Frost in the Soil Upon freezing, soils can experience positive volume change. Since soils are generally confined laterally, this volume change occurs vertically in the form of heave. Soils susceptible to heaving have two things in common: (1) they are generally fine-grained, consisting mainly of silt and/or clay, and (2) they are generally saturated or nearly so, the source of moisture from groundwater, moisture in the soil, precipitation or irrigation. Of course, frost-susceptible soils also have to be exposed to freezing temperatures for these changes to occur.

Sands and gravels are generally not frost-susceptible. Clays and clayey sands are only moderately frost-susceptible because they are not sufficiently permeable to accommodate much moisture transfer. Silts are generally the most frost-susceptible because they best meet the criteria for frost heave, but silty clays and silty sands can also be highly frost-susceptible.

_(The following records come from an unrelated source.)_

(** An id that the ULID library has given out. *)
Definition given_out (id : string) (e : entropy) : Prop := ∃ u, id = ulid_String u ∧ (u ≤ last_ulid e)%N.

Record api_inv (x : MemoryBackend * entropy) : Prop := {
  ai_machine : machine_inv x;
  ai_tuples : ∀ store k, k ∈ tuple_set (store_tuples x.1 store) → IsValidUser k.2 = true ∧ object_ok k.1.1;
  ai_models : ∀ store tm id entry, authorizationModels x.1 !! store = Some tm → tm !! id = Some entry →
    (∃ t, NewAndValidate (entry_model entry) = Ret t) ∧ given_out id x.2;
  ai_stores : ∀ id st, stores x.1 !! id = Some st → given_out id x.2;
}.

Lemma given_out_mono id e e' : (last_ulid e ≤ last_ulid e')%N → given_out id e → given_out id e'.
Proof. intros Hle (u&->&Hu). exists u. split; [done|lia]. Qed.

Lemma ulid_String_inj u v : ulid_String u = ulid_String v → u = v.
Proof. intros Heq. pose proof (ulid_Parse_String u) as Hu. rewrite Heq, ulid_Parse_String in Hu. by injection Hu. Qed.

(** A new ULID has not been given out before. *)
Lemma ulid_Make_fresh now e :
  last_ms e ≤ now / 1000000 →
  let '(id, e') := ulid_Make now e in
  ¬ given_out id e ∧ given_out id e' ∧ id ≠ "" ∧ (last_ulid e ≤ last_ulid e')%N ∧ last_ms e' = now / 1000000.
Proof.
  intros Hms. unfold ulid_Make, new_ulid. destruct (MustNew_monotonic _ _ Hms) as (Hlt&Hlast&Hms').
  destruct (MustNew _ e) as [u e']; simpl in *. split_and!; [|exists u; split; [done|lia]|apply ulid_String_nonempty|lia|done].
  intros (v&Heq%ulid_String_inj&Hv). subst v. lia.
Qed.

Lemma machine_inv_entropy s e e' : (last_ulid e ≤ last_ulid e')%N → machine_inv (s, e) → machine_inv (s, e').
Proof.
  intros Hle [Hb Hu]. split; [done|]. intros store. destruct (Hu store) as (Hs&Hf&Hx). split_and!; [done| |simpl in *; lia].
  eapply Forall_impl; [exact Hf|]. simpl. intros; lia.
Qed.

Lemma api_inv_entropy s e e' : (last_ulid e ≤ last_ulid e')%N → api_inv (s, e) → api_inv (s, e').
Proof.
  intros Hle [Hm Ht Hmo Hst]. split; [by eapply machine_inv_entropy|done|..].
  - intros store tm id entry Hx1 Hx2. destruct (Hmo _ _ _ _ Hx1 Hx2). split; [done|]. by eapply given_out_mono.
  - intros id st Hid. by eapply given_out_mono, Hst.
Qed.

Lemma api_inv_init a b e : api_inv (Memory.New a b, e).
Proof.
  split; [apply machine_inv_init|..].
  - intros store k. unfold store_tuples; simpl. rewrite lookup_empty. unfold tuple_set. simpl. set_solver.
  - intros store tm id entry. simpl. by rewrite lookup_empty.
  - intros id st. simpl. by rewrite lookup_empty.
Qed.

Lemma api_inv_write limit now req s e s' e' :
  api_inv (s, e) → last_ms e ≤ now / 1000000 → WriteCommand_Execute limit now s e req = Ret (s', e') → api_inv (s', e').
Proof.
  intros Hinv Hms. unfold WriteCommand_Execute. pose proof (validateWriteRequest_cases limit s req) as Ha.
  destruct (validateWriteRequest limit s req) as [[]| |]; simpl; [|done..].
  destruct (Write _ _ _ _ _ _) as [[s1 e1]|[]|] eqn:HW; [|done..]. intros [= -> ->].
  pose proof (accepted_complete _ _ _ Ha) as Hc. destruct Hinv as [Hm Ht Hmo Hst].
  pose proof (machine_inv_write _ _ _ _ _ _ _ _ Hm Hms Hc HW) as Hm'.
  destruct Hm as [(Hs&_) _]. pose proof (Write_Ret _ _ _ _ _ _ _ _ (Hs _) Hc HW) as (_&Hset&_&Hother&Hmods&Hsts&_).
  destruct (Write_ulids _ _ _ _ _ _ _ _ Hms HW) as (_&Hle&_). split; [done|..]; simpl in *.
  - intros store k Hk. destruct (decide (store = wr_StoreId req)) as [->|Hne].
    2: { destruct (Hother _ Hne) as [Heq _]. rewrite Heq in Hk. by eapply Ht. }
    rewrite Hset in Hk. apply elem_of_union in Hk as [(t&->&Hin)%elem_of_tuple_set|Hk].
    + apply (Ht (wr_StoreId req)). apply elem_of_tuple_set. exists t. split; [done|].
      rewrite list_elem_of_In, List.filter_In, <-list_elem_of_In in Hin. apply Hin.
    + apply elem_of_list_to_set, list_elem_of_fmap in Hk as (tk&->&Htk).
      destruct (ac_writes _ _ _ Ha ltac:(intros Hnil; rewrite Hnil in Htk; by apply not_elem_of_nil in Htk)) as (m&t&_&_&_&Hw).
      rewrite Forall_forall in Hw. destruct (Hw tk Htk) as (Hv&_). by apply ValidateTupleForWrite_shape in Hv as (_&?&?).
  - rewrite Hmods. intros store tm id entry Hx1 Hx2. destruct (Hmo _ _ _ _ Hx1 Hx2). split; [done|]. by eapply given_out_mono.
  - rewrite Hsts. intros id st Hid. by eapply given_out_mono, Hst.
Qed.

(** What a successful model write does. *)
Lemma WriteAuthorizationModelCommand_Ret maxSize now s e req id s' e' :
  WriteAuthorizationModelCommand_Execute maxSize now s e req = Ret (id, s', e') →
  ∃ m t, (id, e') = ulid_Make now e ∧ am_Id m = id ∧ NewAndValidate m = Ret t ∧ s' = WriteAuthorizationModel s (wm_StoreId req) m ∧
    zlen (am_TypeDefinitions m) ≤ maxTypesPerAuthorizationModel s ∧ size_Model m ≤ maxSize ∧
    am_TypeDefinitions m = wm_TypeDefinitions req.
Proof.
  unfold WriteAuthorizationModelCommand_Execute. destruct (bool_decide (_ > maxTypesPerAuthorizationModel s)) eqn:Hn; [done|].
  destruct (ulid_Make now e) as [u e1]. cbv zeta. set (m := mkAuthorizationModel _ _ _ _).
  destruct (bool_decide (size_Model m > maxSize)) eqn:Hsz; [done|].
  destruct (NewAndValidate m) as [t| |] eqn:Hm; [|done..]. intros [= <- <- <-]. exists m, t.
  apply bool_decide_eq_false in Hn, Hsz. split_and!; [done..|simpl; lia|lia|done].
Qed.

Lemma model_lookup_write s store m store' tm id entry :
  authorizationModels (WriteAuthorizationModel s store m) !! store' = Some tm → tm !! id = Some entry →
  (store' = store ∧ id = am_Id m ∧ entry_model entry = m) ∨
  ∃ tm0 entry0, authorizationModels s !! store' = Some tm0 ∧ tm0 !! id = Some entry0 ∧ entry_model entry = entry_model entry0.
Proof.
  simpl. intros [(<-&<-)|(Hne&Hl)]%lookup_insert_Some Hid; [|by right; exists tm, entry].
  apply lookup_insert_Some in Hid as [(<-&<-)|(Hne&Hid)]; [by left|]. rewrite lookup_fmap in Hid.
  apply fmap_Some in Hid as (entry0&Hid&->). right. destruct (authorizationModels s !! store) as [tm0|] eqn:E; [|done].
  by exists tm0, entry0.
Qed.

When soil moisture freezes, it expands, but frost heave does not directly result from the expansion of liquid phase water to solid phase frozen water on soil particles. The vast majority of heave results from the creation of ice lenses that form within the soil, displacing it vertically as the lenses grow. The thermodynamics of

the process are complicated but favor the attraction of soil moisture to single sources whose vertical spacing and horizontal limits reflect the soil composition and abundance of moisture. Ice lenses may be numerous and only fractions of an inch thick, or less frequent but an inch or more thick, and still able to expand the thickness of the frozen soil by 5 to 10 percent. This can be significant with the depth of frost penetration varying from 1 to 3 feet in southern Iowa, 3 to 5 feet in southern Minnesota, Wisconsin and South Dakota, and 5 to 7 feet in northern Minnesota, northern Wisconsin and North Dakota.

The depth of frost penetration and the amount of frost heave that occurs can be estimated analytically, though the calculations are quite complex. Soils are rarely homogenous and weather patterns vary. Factors that can affect the rate and depth of freezing may include the time during which freezing temperatures are maintained, peak high and low temperatures experienced during the winter and the presence and depth of snow cover. Compacted soils, prepared building and roadway subgrades, and buried structures (foundations, utilities, etc.) can be protected from the unfavorable effects of freezing in several ways. Buildings can be enclosed and heated, foundations can be blanketed, and prepared subgrades can be insulated with additional sacrificial soil, straw or even snow.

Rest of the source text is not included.